Algeria received 50,000 doses of Sputnik V on Friday, said Djamel Fourar, head of the Scientific Committee in charge of dealing with the pandemic.
The North African country will receive a shipment of the AstraZeneca vaccine on Sunday, Communication Minister Ammar Belhimer said, without providing the number of doses.
The vaccine campaign will prioritise health workers, people with chronic diseases and the elderly.
Algeria has so far reported 107,122 confirmed cases of COVD-19, with 2,888 deaths.
RUSSIA and China have approached Zimbabwe about supplying vaccines to tackle its escalating COVID-19 outbreak amid concern about Harare’s ability to afford the shots, with plans for meetings with business leaders who have offered to pay for them.
Authorities in the impoverished southern African nation are scrambling to contain the accelerating spread of the coronavirus. Infections have doubled in just the past few weeks and three government ministers have died in the last 10 days.
Zimbabwe doctors’ groups say that hospitals are quickly filling up with COVID-19 patients and cite an increase in the number of infected people dying at home, unable to afford the steep fees charged by hospitals.
Authorities are now trying to establish whether a more infectious South African variant of the virus is circulating in Zimbabwe, fearing it may have entered when thousands of citizens living in South Africa returned home for the December holiday.
Portia Manangazira, a director of epidemiology and disease control in the Health Ministry, told a parliamentary committee that China and Russia were among those that had approached Zimbabwe to offer supplies of their COVID-19 vaccines.
“They have near pre-qualified vaccines and those are going to be for sale…they might offer a small donation,” Manangazira said without elaborating.
Zimbabwe has recorded a total 31,320 coronavirus cases and 1,005 deaths – more than half reported since the beginning of this year, data released late on Sunday showed.
The recovery rate has fallen to 71% from 82% on Jan. 1.
Acting Health Secretary Robert Mudyirandima said President Emmerson Mnangagwa would on Tuesday meet business leaders who have offered to finance vaccines to help out the cash-strapped government.
Zimbabwe is also in contact with the World Health Organization’s COVAX scheme set up to deliver shots to poor and lower-income countries. Harare hopes to use COVAX to inoculate about three million Zimbabweans – or 20% of the population.
The COVAX scheme is due to roll out next month, amid growing criticism of vaccine inequity from both the WHO and others as wealthy countries inoculate millions of people using shots procured through bilateral deals.
IVORY Coast’s government said it will receive the first batch of around 100,000 doses of the Pfizer BioNTech coronavirus vaccine in mid-February, around two weeks later than initially planned, due to delays in availability of the shots.

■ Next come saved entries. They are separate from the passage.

Lemma length_prefix_bounds buf : 0 ≤ length_prefix buf < 65536.
Proof.
  unfold length_prefix, Uint8Array.get.
  assert (∀ o : option byte,
    0 ≤ match o with Some b => Uint8Array.to_Z b | None => 0 end < 256) as Hb.
  { intros [b|]; [apply to_Z_bounds | lia]. }
  pose proof (Hb (buf !! 0%nat)). pose proof (Hb (buf !! 1%nat)).
  rewrite or_bytes_spec by done. lia.
Qed.

(** The two prefix bytes written by [encode] read back as the length. *)
Lemma length_prefix_written l rest :
  0 ≤ l < 65536 →
  length_prefix (Uint8Array.ToUint8 (Int32.shr l 8)
                   :: Uint8Array.ToUint8 (Int32.and l 255) :: rest) = l.
Proof.
  intros Hl. unfold length_prefix, Uint8Array.get. cbn [lookup list_lookup].
  rewrite !to_Z_ToUint8.
  rewrite shr_spec, and_255_spec by lia. change (2 ^ 8) with 256.
  pose proof (Z.mod_pos_bound l 256 eq_refl).
  pose proof (Z.div_pos l 256).
  assert (l / 256 < 256) by (apply Z.div_lt_upper_bound; lia).
  rewrite (Z.mod_small (l / 256)), (Z.mod_small (l mod 256)) by lia.
  rewrite or_bytes_spec by lia.
  pose proof (Z.div_mod l 256). lia.
Qed.

Section CodecFacts.
Context `{Runtime}.

(** What [encode] returns below the size limit: the two length bytes,
    the serialized bytes, and zeros up to the padded length. *)
Lemma encode_below_limit x :
  byteLength x < 65534 →
  encode x =
    OK (Uint8Array.ToUint8 (Int32.shr (byteLength x) 8)
          :: Uint8Array.ToUint8 (Int32.and (byteLength x) 255)
          :: objectBytes x
          ++ replicate (Z.to_nat (paddedLength (byteLength x) - 2 - byteLength x))
               "000"%byte).
Proof.
  intros Hlt. unfold encode. fold (byteLength x).
  set (l := byteLength x) in *.
  assert (0 ≤ l) as Hl0 by (unfold l, byteLength; lia).
  destruct (paddedLength_bounds l) as [_ Hp]; [lia|].
  destruct (Z.leb_spec (65536 - 2) l); [lia|].
  unfold Uint8Array.alloc.
  destruct (Z.ltb_spec (paddedLength l) 0); [lia|].
  change (OK ?b ≫= ?k) with (k b). cbv beta.
  replace (Z.to_nat (paddedLength l))
    with (S (S (length (objectBytes x)
                + Z.to_nat (paddedLength l - 2 - l))))
    by (unfold l, byteLength in *; lia).
  rewrite !replicate_S, replicate_add. unfold Uint8Array.put.
  cbn [insert list_insert]. unfold Uint8Array.set_at.
  rewrite decide_False
    by (cbn [length]; rewrite length_app, !length_replicate; lia).
  cbn [take drop app length Nat.add]. rewrite take_0. cbn [app].
  do 3 f_equal.
  replace (length (objectBytes x)) with
    (length (replicate (length (objectBytes x)) "000"%byte)) at 1
    by apply length_replicate.
  rewrite drop_app_length. done.
Qed.

(** [decode] on a buffer made of two length bytes that spell the length
    of [payload], then [payload], then anything. *)
Lemma decode_framed hi lo payload padding :
  length_prefix (hi :: lo :: payload ++ padding) = Z.of_nat (length payload) →
  decode (hi :: lo :: payload ++ padding)
  = JSON_parse (TextDecoder_decode payload).
Proof.
  intros Hlen. unfold decode. rewrite Hlen.
  unfold Uint8Array.slice. cbn [length]. rewrite length_app.
  rewrite Z.min_l, Z.min_l by lia.
  rewrite Z.max_l by lia.
  replace (Z.to_nat (2 + Z.of_nat (length payload) - 2)) with (length payload) by lia.
  change (Z.to_nat 2) with 2%nat. cbn [skipn]. rewrite drop_0.
  rewrite take_app_length. done.
Qed.

End CodecFacts.

Section CodecSlices.
Context `{Runtime}.

(** [buf.slice(2, 2 + n)] never reads past the end: it is the first [n]
    of the bytes from offset 2, as many as there are. *)
Lemma slice_take_drop (buf : list byte) n :
  0 ≤ n → Uint8Array.slice buf 2 (2 + n) = take (Z.to_nat n) (drop 2 buf).
Proof.
  intros Hn. unfold Uint8Array.slice.
  destruct (Z.le_gt_cases 2 (Z.of_nat (length buf))) as [Hlen|Hlen].
  - rewrite (Z.min_l 2) by lia. change (Z.to_nat 2) with 2%nat.
    destruct (Z.le_gt_cases (2 + n) (Z.of_nat (length buf))).
    + rewrite Z.min_l, Z.max_l by lia. f_equal. lia.
    + rewrite Z.min_r, Z.max_l by lia.
      rewrite !take_ge; [done | rewrite length_drop; lia ..].
  - rewrite (drop_ge buf 2) by lia. rewrite take_nil.
    rewrite (Z.min_r 2) by lia. rewrite drop_ge by lia. apply take_nil.
Qed.

Lemma decode_unfold buf :
  decode buf =
  JSON_parse (TextDecoder_decode
                (take (Z.to_nat (length_prefix buf)) (drop 2 buf))).
Proof.
  unfold decode. rewrite slice_take_drop; [done|].
  apply length_prefix_bounds.
Qed.

Lemma length_prefix_take buf n :
  (2 ≤ n)%nat → length_prefix (take n buf) = length_prefix buf.
Proof.
  intros Hn. unfold length_prefix, Uint8Array.get.
  rewrite !lookup_take_lt by lia. done.
Qed.

(** Composition of the two framings, whatever the serialization is. *)
Lemma decode_encode_parse x :
  byteLength x < 65534 →
  encode x ≫= decode = JSON_parse (TextDecoder_decode (objectBytes x)).
Proof.
  intros Hlt. rewrite encode_below_limit by done.
  change (OK ?b ≫= ?k) with (k b).
  apply decode_framed, length_prefix_written.
  unfold byteLength in *. lia.
Qed.

End CodecSlices.

(** ** The payload codec *)



(** C5.  Size boundary: [encode] throws 'Too large to encrypt' exactly
    when the serialized form has 65534 bytes or more; below that it
    throws nothing, the length fits 16 bits, and bytes 0 and 1 of the
    buffer hold it big-endian. *)
Theorem encode_size_boundary `{Runtime} (x : jsval) :
  (encode x = Throw TooLarge ↔ 65534 ≤ byteLength x) ∧
  (byteLength x < 65534 →
   ∃ buf, encode x = OK buf ∧
          0 ≤ byteLength x < 65536 ∧
          Uint8Array.get buf 0 = byteLength x / 256 ∧
          Uint8Array.get buf 1 = byteLength x mod 256 ∧
          length_prefix buf = byteLength x).
Proof.
  assert (0 ≤ byteLength x) as H0 by (unfold byteLength; lia).
  split.
  - split.
    + intros Hthrow.
      destruct (Z.le_gt_cases 65534 (byteLength x)) as [|Hlt]; [done|].
      rewrite encode_below_limit in Hthrow by done. discriminate.
    + intros Hge. unfold encode. fold (byteLength x).
      destruct (Z.leb_spec (65536 - 2) (byteLength x)); [done | lia].
  - intros Hlt. eexists. split; [apply encode_below_limit; done|].
    split; [lia|].
    pose proof (Z.mod_pos_bound (byteLength x) 256 eq_refl).
    pose proof (Z.div_pos (byteLength x) 256).
    assert (byteLength x / 256 < 256) by (apply Z.div_lt_upper_bound; lia).
    split; [|split; [|apply length_prefix_written; lia]].
    + unfold Uint8Array.get. cbn [lookup list_lookup].
      rewrite to_Z_ToUint8, shr_spec by lia. change (2 ^ 8) with 256.
      apply Z.mod_small. lia.
    + unfold Uint8Array.get. cbn [lookup list_lookup].
      rewrite to_Z_ToUint8, and_255_spec by lia.
      apply Z.mod_small. lia.
Qed.

Lemma encode_size_boundary_witness :
  byteLength (letters 65532) = 65534 ∧
  encode (letters 65532) = Throw TooLarge ∧
  byteLength (letters 65531) = 65533 ∧
  ∃ buf, encode (letters 65531) = OK buf ∧
         Uint8Array.get buf 0 = 255 ∧ Uint8Array.get buf 1 = 253.
Proof.
  assert (byteLength (letters 65532) = 65534) as Hbig by (vm_compute; reflexivity).
  assert (byteLength (letters 65531) = 65533) as Hsmall by (vm_compute; reflexivity).
  destruct (encode_size_boundary (letters 65532)) as [[_ Hthrow] _].
  destruct (encode_size_boundary (letters 65531)) as [_ Hok].
  split; [exact Hbig|]. split; [apply Hthrow; rewrite Hbig; lia|].
  split; [exact Hsmall|].
  destruct Hok as (buf & Hbuf & _ & Hb0 & Hb1 & _); [rewrite Hsmall; lia|].
  exists buf. rewrite Hsmall in Hb0, Hb1. auto.
Defined.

Government spokesman Sidi Tiemoko Toure said on Wednesday the country plans to roll out its inoculation programme in the first quarter and would authorise vaccines from AstraZeneca , China’s Sinopharm and Russia this week.
While richer nations have secured and launched mass vaccination campaigns, countries in Africa are still scrambling to secure supplies as most grapple with the second wave of infections.
“The first deliveries of the Pfizer vaccine of around 100,000 doses initially scheduled for the end of January 2021, have been postponed to mid-February due to delays in the availability of vaccines,” Toure said.
Countries in sub-Saharan Africa, some among the world’s poorest, are relying on the World Health Organization-backed global COVAX scheme which has secured nearly 2 billion doses and aims to deliver 1.3 billion of these in 2021 to 92 eligible low- and middle-income nations.
Toure said the 100,000 doses Ivory Coast secured are separate from the COVAX alliance scheme. The government has previously said frontline health workers and the vulnerable section of the population would be first to be vaccinated.
More than 3.3 million COVID-19 cases and over 80,000 deaths have been recorded on the continent to date, according to a Reuters tally.